The National Agency for Food and Drug Administration and Control (NAFDAC), as part of its strategy to address the problem of drug and substance abuse in Nigeria, has revealed that it has established efficient systems to monitor and trace the distribution of illicit substances, including counterfeit and substandard medications.
It pointed out that with narcotic drug serialization, the agency will be able to track and trace narcotic items from the manufacturing plant, where they are made, all the way to the patient, who is the final user.
The Director General, Prof. Mojisola Adeyeye, announced the plan at the commissioning of the narcotic drugs serialization pilot project in Lagos last Friday, according to a statement signed by Sayo Akintola, the resident media consultant for NAFDAC.
Adeyeye noted that narcotics were chosen amongst other classes of drugs to make sure that we do not have drug or substance abuse in Nigeria or to mitigate it, adding that this will be replicated for all other NAFDAC-regulated drug products.
She said the track and trace technology is a veritable tool to be deployed in the event of medication recalls.

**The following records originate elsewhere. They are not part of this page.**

(** Writing the function resource does not matter. *)
Lemma servable_update c p f data s w w' :
  same_but stored KFunction (f_namespace f) (f_name f) w w' -> servable c p f data s w -> servable c p f data s w'.
Proof.
  intros Hb [Hc Hn Hcfg Hsrc (Hcm & Hsvc & Hd) Hs].
  pose proof (fun k ns n => other_kind KFunction _ _ _ _ k ns n Hb) as Ho.
  split; [done..| |].
  - unfold available, ours_or_absent, deployment_free. rewrite !Ho by done. done.
  - eapply scalable_same; [intros; by apply Ho..|exact Hs].
Qed.

Lemma has_finalizer_added f : FunctionObjHasFinalizer (with_finalizer f) functionFinalizer = true.
Proof.
  unfold FunctionObjHasFinalizer. cbn. rewrite existsb_app. simpl. by rewrite orb_true_r.
Qed.

(** The processing of a key, with what is known of the deployment. *)
Lemma processItem_provides_with R c key ns name p f data s w
    (Hkey : SplitMetaNamespaceKey key = Ok (ns, name))
    (Hidx : H' (IndexerGetByKey key) w = (Ok (Some p), w))
    (Hst : stored w KFunction (f_namespace f) (f_name f) = Some f)
    (HR : always_deploys c f (m_lr s) R) (Hsv : servable c p f data s w) :
  exists w' s', run H' (processItem c key) s w = (Done tt, s', w') /\ fulfilled f data w' /\
    deployed_with R f w' /\ held_names f w' /\ scaled H' c f (function_owner f) w w' /\
    exists f', stored w' KFunction (f_namespace f) (f_name f) = Some f' /\ f_Spec f' = f_Spec f /\
      FunctionObjHasFinalizer f' functionFinalizer = true.
Proof.
  pose proof Hsv as [[Hp Hdel] _ _ _ _ _].
  assert (exists w0 f', run H' (if negb (FunctionObjHasFinalizer f functionFinalizer)
      then FunctionObjAddFinalizer f functionFinalizer else mret tt) s w = (Done tt, s, w0) /\
    servable c p f data s w0 /\
    (forall k ns' n', k <> KFunction -> stored w0 k ns' n' = stored w k ns' n') /\ stored w0 KFunction (f_namespace f) (f_name f) = Some f' /\
    f_Spec f' = f_Spec f /\ FunctionObjHasFinalizer f' functionFinalizer = true)
    as (w0 & f' & E0 & Hsv0 & Hk0 & Hst0 & Hspec & Hfin).
  { destruct (FunctionObjHasFinalizer f functionFinalizer) eqn:Ef; simpl; [by exists w, f|].
    destruct (api_update w KFunction (f_namespace f) (with_finalizer f) f Hst) as (f' & w0 & E & Ha & Hs & Hb).
    { split; [by right|done]. }
    exists w0, f'. unfold FunctionObjAddFinalizer, UpdateFunctionCustomResource. fold (with_finalizer f).
    split_and!.
    - change (f_namespace (with_finalizer f)) with (f_namespace f). by rewrite E.
    - by eapply servable_update.
    - intros k ns' n' Hk. by eapply other_kind.
    - change (obj_name KFunction (with_finalizer f)) with (f_name f) in Hs. rewrite Hs.
      unfold finalized. cbn. by rewrite Hdel.
    - by destruct Ha as [_ Ha].
    - destruct Ha as [(_ & _ & _ & _ & Hf & _) _]. unfold FunctionObjHasFinalizer in *. simpl in Hf. rewrite Hf.
      apply (has_finalizer_added f). }
  destruct (ensureK8sResources_provides R c p f data s w0 HR Hsv0) as (w' & s' & E & Hff & Hdw & Hheld & Hscaled & Hkeep).
  exists w', s'. split; [|split; [exact Hff|split; [exact Hdw|split; [exact Hheld|split]]]].
  - unfold processItem. eapply run_then; [by rewrite run_lift, Hkey|]. cbv beta iota.
    eapply run_then; [unfold indexer_get, call; cbn; by rewrite Hidx|]. cbv beta iota.
    eapply run_then; [by rewrite run_load, Hp|]. rewrite Hdel. by eapply run_then.
  - eapply scaled_from; [|exact Hscaled]. intros. by apply Hk0.
  - exists f'. by rewrite Hkeep.
Qed.
(** C29. An update that gives no flag keeps source, checksum, handler, runtime,
    dependencies, labels, autoscaler, volumes, service account and node
    selector, and of the container -- the first one, or an empty one where there
    is none -- its environment, resources, image and mounts, and reads no file;
    but the time-out, the service and the pull policy are those of the flags. *)
Theorem getFunctionDescription_keeps {S : Type} `{UrlParse} `{ParseQuantity} a d (Ha : nothing_given a) :
  exists f c', getFunctionDescription a d = (mret f : go S _) /\
    kept d f (default zero_container (default_container d)) /\
    fs_Timeout (f_Spec f) = or_given (a_timeout a) (fs_Timeout (f_Spec d)) /\
    fs_ServiceSpec (f_Spec f) =
      {| ss_Ports := [{| sp_Name := "http-function-port"; sp_Protocol := "TCP";
           sp_Port := if (a_servicePort a =? 0)%Z then a_port a else a_servicePort a;
           sp_TargetPort := FromInt (a_port a); sp_NodePort := 0 |}];
         ss_Selector := Some (mmap (f_labels f)); ss_ClusterIP := if a_headless a then "None" else "";
         ss_Type := "ClusterIP" |} /\
    ps_Containers (dpm_podspec (fs_Deployment (f_Spec f))) = [c'] /\
    c_ImagePullPolicy c' = a_imagePullPolicy a.
Proof.
  do 2 eexists. split_and!; [|by apply described_function_kept|done| |done..].
  2: { cbn. unfold description_service. by destruct (a_servicePort a =? 0)%Z. }
  destruct Ha as [(Hfile & _ & _ & _ & _ & Hmem & Hcpu & _) _].
  unfold getFunctionDescription, description_source, description_resources.
  rewrite Hfile, Hmem, Hcpu. simpl. by destruct (default_container d).
Qed.

(** ** Descriptions to evaluate *)
Module DescriptionSample.
#[export] Instance urls : UrlParse := fun s => Error (Errorf "invalid").
#[export] Instance quantities : ParseQuantity := fun s => Ok s.
Definition args : description_args :=
  {| a_funcName := "foo"; a_ns := "default"; a_handler := ""; a_file := ""; a_deps := "";
     a_runtime := ""; a_runtimeImage := ""; a_mem := ""; a_cpu := ""; a_timeout := "180";
     a_imagePullPolicy := "Always"; a_serviceAccount := ""; a_port := 8080; a_servicePort := 0;
     a_headless := false; a_envs := []; a_labels := []; a_secrets := []; a_nodeSelectors := [] |}.
Definition with_secret : description_args :=
  {| a_funcName := "foo"; a_ns := "default"; a_handler := "foo.bar"; a_file := ""; a_deps := "";
     a_runtime := "python2.7"; a_runtimeImage := ""; a_mem := "128Mi"; a_cpu := ""; a_timeout := "180";
     a_imagePullPolicy := "Always"; a_serviceAccount := ""; a_port := 8080; a_servicePort := 80;
     a_headless := true; a_envs := ["A=1=2"; "B"]; a_labels := ["a=b"; "a:c"];
     a_secrets := ["s3"]; a_nodeSelectors := [] |}.
(** A stored function with an image. *)
Definition stored : Function_ :=
  f_set_deployment (f_set_labels zero_function (Some {["function" := "foo"]}))
    (dpm_set_podspec zero_deployment (ps_set_containers zero_podspec [container_set_image zero_container "img"])).
End DescriptionSample.
(* ===== verification/FunctionRun.v ===== *)
(** * The function commands (cmd/kubeless/function)

    [Run] of [deploy], [update], [delete], [call], [list], [describe], [logs]
    and [top].  Messages of the logger are left out, a fatal one is the end of
    the process. *)
From S2P Require Import Prelude GoStrings GoCodec GoProg KubeTypes World K8sUtil Content.
From S2P Require Import LangRuntime Flags FunctionCmd Metrics.

(** ** Third-party code *)

(** [cron.ParseStandard] of robfig/cron: the error, if the schedule is invalid. *)
Class CronParse := cron_ParseStandard : string -> option gerror.

(** A cron job trigger of [deploy]: the zero payload is null. *)
Definition null_payload : payload := Ok "null".

(** A JSON object, as far as [parseDeps] looks into it. *)
Inductive json_leaf := LString (s : string) | LOther.
Inductive json_value := JNull | JObject (m : gmap string json_leaf) | JOther.
Class JsonObject := json_Unmarshal_object : string -> result (gmap string json_value).

(** [json.Marshal] of labels and of environment variables. *)
Class JsonValues := {
  json_Marshal_labels : gomap string -> result string;
  json_Marshal_env : list EnvVar -> result string }.

(** ** Flags ([init] of each file) *)

Definition deploy_flags : declarations :=
  [("runtime", FString ""); ("handler", FString ""); ("from-file", FString "");
   ("label", FStringSlice []); ("secrets", FStringSlice []); ("env", FStringSlice []);
   ("node-selectors", FStringSlice []); ("service-account", FString "");
   ("namespace", FString ""); ("dependencies", FString ""); ("schedule", FString "");
   ("memory", FString ""); ("cpu", FString ""); ("runtime-image", FString "");
   ("image-pull-policy", FString "Always"); ("timeout", FString "180");
   ("output", FString "yaml"); ("headless", FBool false); ("dryrun", FBool false);
   ("port", FInt32 8080); ("servicePort", FInt32 0)].

Definition update_flags : declarations :=
  [("runtime", FString ""); ("handler", FString ""); ("from-file", FString "");
   ("memory", FString ""); ("cpu", FString ""); ("label", FStringSlice []);
   ("secrets", FStringSlice []); ("env", FStringSlice []); ("node-selectors", FStringSlice []);
   ("service-account", FString ""); ("namespace", FString ""); ("dependencies", FString "");
   ("runtime-image", FString ""); ("image-pull-policy", FString "Always");
   ("timeout", FString "180"); ("headless", FBool false); ("port", FInt32 8080);
   ("servicePort", FInt32 0); ("dryrun", FBool false); ("output", FString "yaml")].

Definition namespace_flags : declarations := [("namespace", FString "")].
Definition call_flags : declarations := [("data", FString ""); ("namespace", FString "")].
Definition list_flags : declarations := [("out", FString ""); ("namespace", FString "")].
Definition logs_flags : declarations := [("follow", FBool false); ("namespace", FString "")].
Definition top_flags : declarations :=
  [("namespace", FString ""); ("function", FString ""); ("out", FString "")].

Section Commands.
Context {S : Type}.
Context `{OsEnv} `{YamlRuntimes} `{UrlParse} `{ParseQuantity} `{JsonFunction} `{CronParse}.
Context `{!Render Function_} `{!RenderTable}.

(** [ns == ""]: the namespace of the kubectl configuration. *)
Definition or_default_namespace (ns : string) : go S string :=
  if ns =?s "" then GetDefaultNamespace else mret ns.

Definition one_argument (args : list string) (what : string) : go S string :=
  match args with
  | [arg] => mret arg
  | _ => Fatal ("Need exactly one argument - " +:+ what)
  end.

Definition check_runtime (lr : Langruntimes) (runtime : string) : go S unit :=
  if negb (runtime =?s "") && negb (IsValidRuntime lr runtime) then
    Fatal ("Invalid runtime: " +:+ runtime +:+ ". Supported runtimes are: "
           +:+ Join (GetRuntimes lr) ", ")
  else mret tt.

Definition check_pull_policy (imagePullPolicy : string) : go S unit :=
  if negb (imagePullPolicy =?s "IfNotPresent") && negb (imagePullPolicy =?s "Always")
     && negb (imagePullPolicy =?s "Never")
  then Fatal "image-pull-policy must be {IfNotPresent|Always|Never}" else mret tt.

Definition check_port (port : Z) : go S unit :=
  if (port <=? 0)%Z || (65535 <? port)%Z then
    Fatal ("Invalid port number " +:+ Itoa port +:+ " specified") else mret tt.

Definition check_servicePort (servicePort : Z) : go S unit :=
  if (servicePort <? 0)%Z || (65535 <? servicePort)%Z then
    Fatal ("Invalid servicePort number " +:+ Itoa servicePort +:+ " specified") else mret tt.

(** The dependencies are read from the file of the flag. *)
Definition read_deps (deps : string) : go S string :=
  if deps =?s "" then mret ""
  else
    contentType ← fatal_with "" (GetContentType deps);
    '(funcDeps, _) ← fatal_with "" (ParseContent deps contentType);
    mret funcDeps.

(** The dry run prints the resource. *)
Definition print_dryrun (output : string) (f : Function_) : go S unit :=
  if output =?s "json" then j ← fatal_with "" (lift (json_text f)); println j
  else if output =?s "yaml" then y ← fatal_with "" (lift (yaml_text f)); println y
  else mret tt.

(** [GetKubelessConfig] fails without access to the configuration: the runtime
    is not checked then. *)
Definition deploy_runtime_check (runtime : string) : go S unit :=
  config ← attempt GetKubelessConfig;
  match config with
  | Error _ => mret tt
  | Ok config => lr ← ReadConfigMap (New (cm_Data config)); check_runtime lr runtime
  end.

Definition check_schedule (schedule : string) : go S unit :=
  if schedule =?s "" then mret tt
  else match cron_ParseStandard schedule with
       | Some err => Fatal ("Invalid value for --schedule. " +:+ err_msg err)
       | None => mret tt
       end.

(** The function that [deploy] starts from. *)
Definition deploy_default (funcName : string) : Function_ :=
  f_set_labels zero_function (Some {["created-by" := "kubeless"; "function" := funcName]}).

(** The trigger of [--schedule]; the client of the cron job repository is one
    call. *)
Definition create_schedule (funcName ns schedule : string) : go S unit :=
  if schedule =?s "" then mret tt
  else
    let t : CronJobTrigger payload :=
      {| ct_Type := {| tm_Kind := "CronJobTrigger"; tm_APIVersion := "kubeless.io/v1beta1" |};
         ct_Meta := mk_meta funcName ns
           (Some {["created-by" := "kubeless"; "function" := funcName]}) [];
         ct_FunctionName := funcName; ct_Schedule := schedule; ct_Payload := null_payload |} in
    fatal_with "" (must (new_for_config "cronjob-trigger" (RestConfig "" "")));;
    fatal_with ("Failed to deploy cron job trigger " +:+ funcName +:+ ". Received:")
      (must (kCreate KCronJobTrigger ns t));; mret tt.

(** The function is printed, or created with its schedule. *)
Definition deploy_submit (funcName ns schedule : string) (dryrun : bool) (output : string) (f : Function_) : go S unit :=
  if dryrun then print_dryrun output f
  else
    fatal_with "" GetKubelessClientOutCluster;;
    fatal_with ("Failed to deploy " +:+ funcName +:+ ". Received:") (CreateFunctionCustomResource f);;
    create_schedule funcName ns schedule.

Definition deployCmd (fs : flags) (args : list string) : go S unit :=
  GetClientOutOfCluster;;
  GetAPIExtensionsClientOutOfCluster;;
  funcName ← one_argument args "function name";
  runtime ← GetString fs "runtime";
  deploy_runtime_check runtime;;
  schedule ← GetString fs "schedule";
  check_schedule schedule;;
  labels ← GetStringSlice fs "label";
  envs ← GetStringSlice fs "env";
  handler ← GetString fs "handler";
  file ← GetString fs "from-file";
  ns ← GetString fs "namespace";
  ns ← or_default_namespace ns;
  deps ← GetString fs "dependencies";
  secrets ← GetStringSlice fs "secrets";
  serviceAccount ← GetString fs "service-account";
  runtimeImage ← GetString fs "runtime-image";
  imagePullPolicy ← GetString fs "image-pull-policy";
  check_pull_policy imagePullPolicy;;
  mem ← GetString fs "memory";
  cpu ← GetString fs "cpu";
  timeout ← GetString fs "timeout";
  output ← GetString fs "output";
  headless ← GetBool fs "headless";
  dryrun ← GetBool fs "dryrun";
  port ← GetInt32 fs "port";
  check_port port;;
  servicePort ← GetInt32 fs "servicePort";
  check_servicePort servicePort;;
  funcDeps ← read_deps deps;
  (if (runtime =?s "") && (runtimeImage =?s "") then
     Fatal "Either `--runtime` or `--runtime-image` flag must be specified." else mret tt);;
  (if negb (runtime =?s "") && (handler =?s "") then
     Fatal "You must specify handler for the runtime." else mret tt);;
  nodeSelectors ← GetStringSlice fs "node-selectors";
  f ← fatal_with "" (getFunctionDescription
    {| a_funcName := funcName; a_ns := ns; a_handler := handler; a_file := file;
       a_deps := funcDeps; a_runtime := runtime; a_runtimeImage := runtimeImage; a_mem := mem;
       a_cpu := cpu; a_timeout := timeout; a_imagePullPolicy := imagePullPolicy;
       a_serviceAccount := serviceAccount; a_port := port; a_servicePort := servicePort;
       a_headless := headless; a_envs := envs; a_labels := labels; a_secrets := secrets;
       a_nodeSelectors := nodeSelectors |} (deploy_default funcName));
  deploy_submit funcName ns schedule dryrun output f.

(** The function is printed, or patched. *)
Definition update_submit (dryrun : bool) (output : string) (f : Function_) : go S unit :=
  if dryrun then print_dryrun output f
  else
    fatal_with "" GetKubelessClientOutCluster;;
    fatal_with "" (PatchFunctionCustomResource f).

Definition updateCmd (fs : flags) (args : list string) : go S unit :=
  GetClientOutOfCluster;;
  GetAPIExtensionsClientOutOfCluster;;
  config ← fatal_with "Unable to read the configmap: " GetKubelessConfig;
  lr ← ReadConfigMap (New (cm_Data config));
  funcName ← one_argument args "function name";
  ns ← GetString fs "namespace";
  ns ← or_default_namespace ns;
  handler ← GetString fs "handler";
  file ← GetString fs "from-file";
  secrets ← GetStringSlice fs "secrets";
  serviceAccount ← GetString fs "service-account";
  runtime ← GetString fs "runtime";
  check_runtime lr runtime;;
  labels ← GetStringSlice fs "label";
  envs ← GetStringSlice fs "env";
  runtimeImage ← GetString fs "runtime-image";
  imagePullPolicy ← GetString fs "image-pull-policy";
  check_pull_policy imagePullPolicy;;
  mem ← GetString fs "memory";
  cpu ← GetString fs "cpu";
  timeout ← GetString fs "timeout";
  deps ← GetString fs "dependencies";
  funcDeps ← read_deps deps;
  headless ← GetBool fs "headless";
  port ← GetInt32 fs "port";
  check_port port;;
  servicePort ← GetInt32 fs "servicePort";
  check_servicePort servicePort;;
  output ← GetString fs "output";
  dryrun ← GetBool fs "dryrun";
  nodeSelectors ← GetStringSlice fs "node-selectors";
  previousFunction ← fatal_with "" (GetFunction funcName ns);
  f ← fatal_with "" (getFunctionDescription
    {| a_funcName := funcName; a_ns := ns; a_handler := handler; a_file := file;
       a_deps := funcDeps; a_runtime := runtime; a_runtimeImage := runtimeImage; a_mem := mem;
       a_cpu := cpu; a_timeout := timeout; a_imagePullPolicy := imagePullPolicy;
       a_serviceAccount := serviceAccount; a_port := port; a_servicePort := servicePort;
       a_headless := headless; a_envs := envs; a_labels := labels; a_secrets := secrets;
       a_nodeSelectors := nodeSelectors |} previousFunction);
  update_submit dryrun output f.

Definition deleteCmd (fs : flags) (args : list string) : go S unit :=
  funcName ← one_argument args "function name";
  ns ← GetString fs "namespace";
  ns ← or_default_namespace ns;
  fatal_with "" GetKubelessClientOutCluster;;
  fatal_with "" (DeleteFunctionCustomResource funcName ns).

End Commands.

“The commissioning event of the project is a crystallization of a series of activities that the agency embarked upon since May 2018, when we attended the very first GS1 Africa healthcare conference in Addis Ababa, Ethiopia. This led to the development and formulation of the Traceability Strategy Document, a five-year implementation roadmap for pharmaceutical products that was launched by the then Minister for Health in October 2020’’.
The DG said that the narcotic drugs serialization pilot project symbolizes a significant milestone in the agency’s commitment to delivering quality, productive, and easily verifiable medical products to the Nigerian consumer by adequately securing the drug distribution network.